→ **About this task**:
Go through the material below and copy all lines with "exists".

Start of Source material

(** *** Events *)

(** The events that reach the state modelled here.  The reading-mode
    buttons and [Open in New Window] touch none of it. *)
Inductive Event : Type :=
| DOMContentLoaded (now_id now_ts : Z)    (* initBrowser *)
| ClickAdd (now_id now_ts : Z)            (* the '+' button *)
| ClickTab (k : nat)                      (* the k-th tab element *)
| ClickClose (k : nat)                    (* its close button *)
| PressEnter (text : jsstring)            (* Enter in the address bar *)
| ClickQuickLink (url : jsstring)
| ClickBack
| ClickForward
| ClickReload
| ClickRetry
| IframeLoad (h : nat)
| IframeError (h : nat)
| TimerFires (id : N) (pr : Probe).

Definition find_timer (id : N) (p : Page) : option Timer :=
  find (fun tm => (tm_id tm =? id)%N) (timers p).

(** One event handled at time [t].  [None]: the event cannot occur in
    this state (time runs backwards, no such element or iframe, timer not
    pending or not yet due). *)
Definition step (t : N) (e : Event) (p : Page) : option Page :=
  if (t <? clock p)%N then None
  else
    let p := set_clock t p in
    match e with
    | DOMContentLoaded now_id now_ts =>
        Some (addTab_page now_id now_ts [] p)
    | ClickAdd now_id now_ts => Some (addTab_page now_id now_ts [] p)
    | ClickTab k =>
        option_map (fun e => switchTab (el_tabId e) p)
                   (nth_error (tabBar (view p)) k)
    | ClickClose k =>
        option_map (fun e => closeTab (el_tabId e) p)
                   (nth_error (tabBar (view p)) k)
    | PressEnter text =>
        Some (navigateToUrl text (on_view (set_addressBar text) p))
    | ClickQuickLink url => Some (navigateToUrl url p)
    | ClickBack => Some (goBack_page p)
    | ClickForward => Some (goForward_page p)
    | ClickReload => Some (reload p)
    | ClickRetry =>
        let url := match errorUrl (view p) with
                   | Some u => or_else u (addressBar (view p))
                   | None => addressBar (view p)
                   end in
        Some (if truthy url then navigateToUrl url p else p)
    | IframeLoad h =>
        option_map (fun _ => on_load h p) (nth_error (iframes p) h)
    | IframeError h =>
        option_map (fun _ => on_error h p) (nth_error (iframes p) h)
    | TimerFires id pr =>
        match find_timer id p with
        | Some tm =>
            if (t <? tm_due tm)%N then None
            else Some (run_callback tm pr (clearTimeout id p))
        | None => None
        end
    end.

Fixpoint run (es : list (N * Event)) (p : Page) : option Page :=
  match es with
  | [] => Some p
  | (t, e) :: es' =>
      match step t e p with
      | Some p' => run es' p'
      | None => None
      end
  end.

(** The page before any handler ran: the state of [new BrowserState()],
    no tab element in the tab bar, no iframe made by the script and no
    timer armed.  Handles of [setTimeout] are positive. *)
Definition initial (p : Page) : Prop :=
  bs p = constructor /\ tabBar (view p) = [] /\ iframes p = []
  /\ timers p = [] /\ nextTimer p <> 0%N.

Definition reachable (p : Page) : Prop :=
  exists p0 es, initial p0 /\ run es p0 = Some p.

(** *** Registry invariants *)

(** [activeTabId], when set, is the id of a tab of the registry. *)
Definition active_ok (b : BrowserState) : Prop :=
  match activeTabId b with
  | None => True
  | Some a => In a (map tab_id (tabs b))
  end.

(** The invariant of a tab's history: the position is [-1] for an empty
    history and an index into the entries otherwise. *)
Definition history_ok (t : Tab) : Prop :=
  (-1 <= tab_historyIndex t < Z.of_nat (length (tab_history t)))%Z.

Definition histories_ok (p : Page) : Prop :=
  Forall history_ok (tabs (bs p)).

(** The part of the page the registry invariant speaks about: the ids of
    the tabs, the active id, and the ids on the tab elements. *)
Definition registry (p : Page)
  : list jsstring * option jsstring * list jsstring :=
  (map tab_id (tabs (bs p)), activeTabId (bs p),
   map el_tabId (tabBar (view p))).

(** Removal of the first occurrence of an id from a list of ids. *)
Fixpoint remove_id (tabId : jsstring) (l : list jsstring) : list jsstring :=
  match l with
  | [] => []
  | x :: l' => if str_eqb x tabId then l' else x :: remove_id tabId l'
  end.

(** The registry invariant of a page: the tab elements match the tabs,
    in order, and the active id is unset or the id of a tab. *)
Definition registry_ok (p : Page) : Prop :=
  map el_tabId (tabBar (view p)) = map tab_id (tabs (bs p))
  /\ active_ok (bs p).

(** *** Load-monitor invariants *)

(** Per iframe: the timer handle in [loadTimeout] and the ghost attempt
    number. *)
Definition slot (f : IFrame) : option N * nat :=
  (loadTimeout f, if_attempt f).

Definition slots (p : Page) : list (option N * nat) :=
  map slot (iframes p).

(** A pending timer has a positive handle below the next one, and a
    timeout timer is the one its iframe holds in [loadTimeout], armed by
    the latest navigation into that iframe. *)
Definition timer_ok (p : Page) (tm : Timer) : Prop :=
  (0 < tm_id tm < nextTimer p)%N
  /\ match tm_cb tm with
     | LoadTimeout h _ =>
         nth_error (slots p) h = Some (Some (tm_id tm), tm_attempt tm)
     | _ => True
     end.

Definition monitor_ok (p : Page) : Prop :=
  (0 < nextTimer p)%N
  /\ (forall tm, In tm (timers p) -> timer_ok p tm)
  /\ NoDup (map tm_id (timers p)).

(** A timer is stale when a later [navigateToUrl] loaded another URL into
    its iframe. *)
Definition stale (p : Page) (tm : Timer) : Prop :=
  exists f, nth_error (iframes p) (cb_iframe (tm_cb tm)) = Some f
            /\ tm_attempt tm < if_attempt f.

(** What the user sees of the load monitor: the error panel, the loading
    indicator and the tab titles. *)
Definition ui (p : Page)
  : display * jsstring * option jsstring * bool * list jsstring
    * list jsstring :=
  (errorDisplay (view p), errorText (view p), errorUrl (view p),
   loading (view p), map tab_title (tabs (bs p)),
   map el_title (tabBar (view p))).

(** *** Erasure of the ghost state *)

Definition erase_iframe (f : IFrame) : IFrame :=
  {| if_id := if_id f; if_owner := if_owner f; if_src := if_src f;
     if_display := if_display f; if_attached := if_attached f;
     loadTimeout := loadTimeout f; hasLoaded := hasLoaded f;
     prop_hasLoaded := prop_hasLoaded f; if_attempt := 0 |}.

Definition erase_timer (tm : Timer) : Timer :=
  {| tm_id := tm_id tm; tm_due := tm_due tm; tm_cb := tm_cb tm;
     tm_attempt := 0 |}.

(** The page as the script has it, without the attempt numbers. *)
Definition erase (p : Page) : Page :=
  {| bs := bs p; view := view p;
     iframes := map erase_iframe (iframes p);
     timers := map erase_timer (timers p);
     nextTimer := nextTimer p; clock := clock p |}.

(** *** The assignments of the handlers to [browserState] *)

(** One assignment of a handler to the registry, or one group of
    assignments that a handler makes together. *)
Inductive bs_atom (b : BrowserState) : BrowserState -> Prop :=
| atom_title tabId title :
    bs_atom b (updateTabTitle b tabId title)
| atom_active tabId :
    bs_atom b (set_activeTabId b (Some tabId))
| atom_iframe tabId h :
    bs_atom b (set_tabs b (update_first (has_id tabId) (set_iframe (Some h))
                                        (tabs b)))
| atom_visit tabId s :
    has_scheme s = true ->
    bs_atom b (addToHistory (updateTabUrl b tabId s) tabId s)
| atom_move tabId tab d u :
    find (has_id tabId) (tabs b) = Some tab ->
    (d = (-1)%Z /\ canGoBack b tabId = true)
    \/ (d = 1%Z /\ canGoForward b tabId = true) ->
    index (tab_history tab) (tab_historyIndex tab + d) = VStr u ->
    truthy u = true ->
    bs_atom b (updateTabUrl
                 (set_tabs b (update_first (has_id tabId) (move d) (tabs b)))
                 tabId u)
| atom_move_only tabId tab d :
    find (has_id tabId) (tabs b) = Some tab ->
    (d = (-1)%Z /\ canGoBack b tabId = true)
    \/ (d = 1%Z /\ canGoForward b tabId = true) ->
    (forall u, index (tab_history tab) (tab_historyIndex tab + d) = VStr u ->
               truthy u = false) ->
    bs_atom b (set_tabs b (update_first (has_id tabId) (move d) (tabs b)))
| atom_remove tabId :
    length (tabs b) <> 1%nat ->
    bs_atom b (fst (removeTab b tabId))
| atom_add now_id now_ts b1 tab :
    addTab b now_id now_ts [] = (b1, Some tab) ->
    bs_atom b (set_activeTabId b1 (Some (tab_id tab))).

Inductive bs_steps (b : BrowserState) : BrowserState -> Prop :=
| steps_refl : bs_steps b b
| steps_snoc b1 b2 : bs_steps b b1 -> bs_atom b1 b2 -> bs_steps b b2.

(** A tab as the handlers keep it: a title that is not empty, entries
    with a scheme, and an address that is ['about:blank'] before the first
    visit and the entry at the position afterwards. *)
Definition tab_ok (t : Tab) : Prop :=
  tab_title t <> []
  /\ Forall (fun u => has_scheme u = true) (tab_history t)
  /\ ((tab_history t = [] /\ tab_historyIndex t = (-1)%Z
       /\ tab_url t = js "about:blank")
      \/ index (tab_history t) (tab_historyIndex t) = VStr (tab_url t)).

Definition state_ok (b : BrowserState) : Prop :=
  maxTabs b = 3%Z
  /\ length (tabs b) <= 3
  /\ (tabs b <> [] -> activeTabId b <> None)
  /\ Forall tab_ok (tabs b).

(** *** The closure variable [hasLoaded] *)

(** From one list of iframes to a later one: every iframe is still there,
    made for the same tab, and its [hasLoaded] is still set if it was. *)
Definition keeps_loaded (l l' : list IFrame) : Prop :=
  forall h f,
    nth_error l h = Some f ->
    exists f', nth_error l' h = Some f'
               /\ if_owner f' = if_owner f
               /\ (hasLoaded f = true -> hasLoaded f' = true).

(** An assignment to an iframe that does not clear [hasLoaded]. *)
Definition keeps_flag (g : IFrame -> IFrame) : Prop :=
  forall f, if_owner (g f) = if_owner f
            /\ (hasLoaded f = true -> hasLoaded (g f) = true).

(** *** Which iframe is on display *)

(** What decides whether an iframe is seen: whether it is in the
    document, and its [style.display]. *)
Definition on_display (f : IFrame) : bool * display :=
  (if_attached f, if_display f).

(** [getActiveTab().iframe], when there is an active tab. *)
Definition active_iframe (b : BrowserState) : option (option nat) :=
  option_map tab_iframe (getActiveTab b).

(** The only iframe of the document with [display: block] is the one of
    the active tab. *)
Definition shows_active_only (p : Page) : Prop :=
  forall k f,
    nth_error (iframes p) k = Some f ->
    if_attached f = true -> if_display f = DBlock ->
    exists tab, getActiveTab (bs p) = Some tab /\ tab_iframe tab = Some k.

(** Two lists of iframes that look the same except at the handle [h]. *)
Definition same_off (h : nat) (l l' : list IFrame) : Prop :=
  forall k, k <> h ->
            nth_error (map on_display l') k = nth_error (map on_display l) k.

(** *** The iframes the tabs refer to *)

(** Every [tab.iframe] is [null] or one of the first [n] iframes made. *)
Definition handles_in (b : BrowserState) (n : nat) : Prop :=
  Forall (fun t => match tab_iframe t with
                   | Some h => h < n
                   | None => True
                   end) (tabs b).

Definition handles_ok (p : Page) : Prop :=
  handles_in (bs p) (length (iframes p)).

(** *** The tab bar and the history buttons *)

(** Of a tab element: the tab it stands for, and whether it is
    highlighted. *)
Definition mark (e : TabElement) : jsstring * bool :=
  (el_tabId e, el_active e).

(** The highlighted tab elements are those of the active tab. *)
Definition marks_ok (p : Page) : Prop :=
  forall e, In e (tabBar (view p)) ->
            el_active e = active_is (bs p) (el_tabId e).

(** What the history buttons should show for the active tab:
    [backBtn.disabled] and [forwardBtn.disabled]. *)
Definition nav_state (b : BrowserState) : option (bool * bool) :=
  option_map (fun tab => (negb (canGoBack b (tab_id tab)),
                          negb (canGoForward b (tab_id tab))))
             (getActiveTab b).

Definition nav_buttons (v : View) : bool * bool :=
  (backDisabled v, forwardDisabled v).

(** The history buttons are enabled as the history of the active tab
    allows. *)
Definition nav_ok (p : Page) : Prop :=
  match nav_state (bs p) with
  | Some buttons => nav_buttons (view p) = buttons
  | None => True
  end.

(** Two views with the same tab marks and the same history buttons. *)
Definition same_chrome (v v' : View) : Prop :=
  map mark (tabBar v') = map mark (tabBar v)
  /\ nav_buttons v' = nav_buttons v.

(** *** The iframes in the document *)

(** Every iframe that is still in the container is the iframe of a tab of
    the registry: when the iframe [k] is attached, some [tab.iframe] is
    [k]. *)
Definition iframes_owned (p : Page) : Prop :=
  forall k, nth_error (map if_attached (iframes p)) k = Some true ->
            In (Some k) (map tab_iframe (tabs (bs p))).

(** [iframeContainer.children.length], counting the iframes the script
    made. *)
Definition attached_count (p : Page) : nat :=
  length (filter if_attached (iframes p)).

End Platform.

End V2.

End of Source material

→ **Answer space**:
  exists p0 es, initial p0 /\ run es p0 = Some p.
  exists f, nth_error (iframes p) (cb_iframe (tm_cb tm)) = Some f
    exists f', nth_error l' h = Some f'
    exists tab, getActiveTab (bs p) = Some tab /\ tab_iframe tab = Some k.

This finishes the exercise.